Las mujeres destacan cada vez más en la creación de empresas y en los ambientes ejecutivos. El Banco Mundial indica que el número de mujeres que emprende está incrementando cada año. En un artículo de FitSmallbusiness, se mencionan algunas áreas en que destacan las mujeres emprendedoras: generan altos ingresos, crean más trabajos, mejoran notablemente el desempeño de las startups y tienen un mayor interés de crecimiento de sus empresas. Pero existe una gran área de oportunidad, y es una habilidad clave: la negociación.

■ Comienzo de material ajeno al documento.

Lemma dots_tell_the_truth_witness :
  let w := run_work no_agents unseen_run in
  w.(sessionStatuses) !! "s" = Some working ∧ dom w.(sessionStatuses) = w.(runningSessions).
Proof.
  intros w. split; [vm_compute; reflexivity|]. apply (dots_tell_the_truth no_agents w (reach_run no_agents unseen_run)).
Defined.

Lemma abandoned_turns_close_witness :
  let w := run_work no_agents unseen_run in
  let w' := expireTurns w (1001 + DEFAULT_TURN_IDLE_MS) DEFAULT_TURN_IDLE_MS in
  w.(sessionStatuses) !! "s" = Some working ∧ w'.(sessionStatuses) !! "s" = Some done ∧
  w'.(unreadSessions) ⊆ w.(unreadSessions).
Proof.
  intros w w'. split; [vm_compute; reflexivity|]. split; [vm_compute; reflexivity|].
  apply (abandoned_turns_close no_agents w _ _ (reach_run no_agents unseen_run)).
Defined.

Lemma unread_is_earned_witness :
  let w := run_work no_agents unseen_run in
  "s" ∈ w.(unreadSessions) ∨
  (unseen_end w (work_event no_agents w (EvFrame (agent_turn_end "s"))) "s" ∧
   closes_on_a_guess (EvFrame (agent_turn_end "s")) = false).
Proof.
  intros w. apply (unread_is_earned no_agents w _ "s" (reach_run no_agents unseen_run)).
  vm_compute. reflexivity.
Defined.

(** The reading of a held start outlives the hold when its turn ends first. *)
Example held_reading_outlives_turn :
  let w := run_work no_agents [EvTurnStart (Some "s") 5; EvFrame (agent_turn_end "s")] in
  w.(pendingTurns) = ∅ ∧ w.(pendingActivityAt) !! "s" = Some 5%Z.
Proof. by vm_compute. Qed.
Lemma held_line_released_witness :
  let prev := demo_work [] in
  let next := demo_work [EvFrame (agent_turn_end "s")] in
  let q' := (commitWork demo_clock demo_boundary demo_adapter demo_saves elements prev next demo_queue).(deliveries) in
  busDeliverable prev "s" = false ∧ (∃ l, l ∈ demo_queue.(lines) ∧ handed_since demo_queue l q').
Proof.
  intros prev next q'. split; [vm_compute; reflexivity|]. exists demo_line. split; [left|].
  apply (held_line_released demo_clock demo_boundary demo_adapter demo_saves elements prev next demo_queue) with (s := "s").
  - intros i j Hij. unfold demo_clock. lia.
  - done.
  - intros X i. apply elem_of_elements.
  - apply reach_step; [constructor|reflexivity].
  - done.
  - vm_compute; reflexivity.
  - vm_compute; reflexivity.
  - intros k Hk. assert (ticks demo_queue = 4%nat) as Ht by (vm_compute; reflexivity). rewrite Ht in Hk.
    apply Nat.ltb_lt. lia.
  - vm_compute; reflexivity.
  - done.
Defined.
(* ===== verification/ClientIp.v ===== *)
(** * ClientIp: the client's address behind trusted proxies

    Models [packages/antgrid-wire/src/client-ip.ts].  Addresses are lists of
    bytes, 4 for IPv4 and 16 for IPv6; parsing failures are [None], and so are
    the errors [parseCidr] throws. *)

From S2P Require Import Prelude.
From Stdlib Require Import DecimalString DecimalN.

Local Open Scope Z_scope.

Abbreviation Bytes := (list Z).

Record Cidr := { cbytes : Bytes; prefixBits : Z }.

Definition DOT : Ascii.ascii := Ascii.ascii_of_N 46.
Definition COLON_ : Ascii.ascii := Ascii.ascii_of_N 58.
Definition COMMA : Ascii.ascii := Ascii.ascii_of_N 44.
Definition SLASH : Ascii.ascii := Ascii.ascii_of_N 47.
Definition PERCENT : Ascii.ascii := Ascii.ascii_of_N 37.
Definition LBRACKET : Ascii.ascii := Ascii.ascii_of_N 91.
Definition RBRACKET : Ascii.ascii := Ascii.ascii_of_N 93.

Fixpoint dec_value (acc : Z) (s : string) : Z :=
  match s with EmptyString => acc | String c s' => dec_value (10 * acc + (code c - 48)) s' end.

(** [/^(0|[1-9]\d{0,2})$/] *)
Definition IPV4_OCTET (s : string) : bool :=
  match s with
  | String c s' => (is_char 48 c && bool_decide (s' = EmptyString)) ||
                   (in_range 49 57 c && (strlen s' <=? 2) && string_forallb is_digit s')
  | EmptyString => false
  end.

Definition hex_digit (c : Ascii.ascii) : option Z :=
  if is_digit c then Some (code c - 48)
  else if in_range 97 102 c then Some (code c - 87)
  else if in_range 65 70 c then Some (code c - 55) else None.

(** [/^[0-9a-fA-F]{1,4}$/] *)
Definition IPV6_GROUP (s : string) : bool :=
  len_between 1 4 s && string_forallb (λ c, match hex_digit c with Some _ => true | None => false end) s.

Fixpoint hex_num (acc : Z) (s : string) : Z :=
  match s with
  | EmptyString => acc
  | String c s' => hex_num (16 * acc + default 0 (hex_digit c)) s'
  end.

Definition parse_octet (s : string) : option Z :=
  if IPV4_OCTET s then let n := dec_value 0 s in if n >? 255 then None else Some n else None.

Definition parseIpv4 (s : string) : option Bytes :=
  match split_on DOT s with
  | [a; b; c; d] =>
      match parse_octet a, parse_octet b, parse_octet c, parse_octet d with
      | Some w, Some x, Some y, Some z => Some [w; x; y; z]
      | _, _, _, _ => None
      end
  | _ => None
  end.

(** [s.split("::")] *)
Fixpoint split_double (s : string) : list string :=
  match s with
  | EmptyString => [EmptyString]
  | String x s' =>
      match s' with
      | String y s'' =>
          if Ascii.eqb x COLON_ && Ascii.eqb y COLON_ then EmptyString :: split_double s''
          else match split_double s' with [] => [String x EmptyString] | p :: ps => String x p :: ps end
      | EmptyString => [String x EmptyString]
      end
  end.

Fixpoint group_words (v4TailAllowed : bool) (gs : list string) : option (list Z) :=
  match gs with
  | [] => Some []
  | g :: rest =>
      if IPV6_GROUP g then
        match group_words v4TailAllowed rest with Some ws => Some (hex_num 0 g :: ws) | None => None end
      else
        match parseIpv4 g with
        | Some [a; b; c; d] =>
            if v4TailAllowed && bool_decide (rest = [])
            then Some [Z.lor (Z.shiftl a 8) b; Z.lor (Z.shiftl c 8) d] else None
        | _ => None
        end
  end.

Definition groups (part : string) (v4TailAllowed : bool) : option (list Z) :=
  match part with EmptyString => Some [] | _ => group_words v4TailAllowed (split_on COLON_ part) end.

De acuerdo con la profesora en negociación Gordana Dobrijevic, las mujeres y los hombres tienen distintos estilos de negociación porque esta se basa en la personalidad y en la cultura, ambas influenciadas por los roles sociales de género. Las diferencias de negociación entre hombres y mujeres están relacionadas con distintos factores, entre ellos podemos encontrar que; las mujeres suelen concentrarse más en las relaciones mientras que los hombres en la tarea, los hombres tienden a discutir sobre posiciones y las mujeres de información personal y emociones, la misma táctica de negociación llevada a cabo por un hombre suele tener un resultado distinto cuando es usada por una mujer. Sin embargo, si estas diferencias son aprovechadas por las mujeres tendrán buenos resultados en las negociaciones.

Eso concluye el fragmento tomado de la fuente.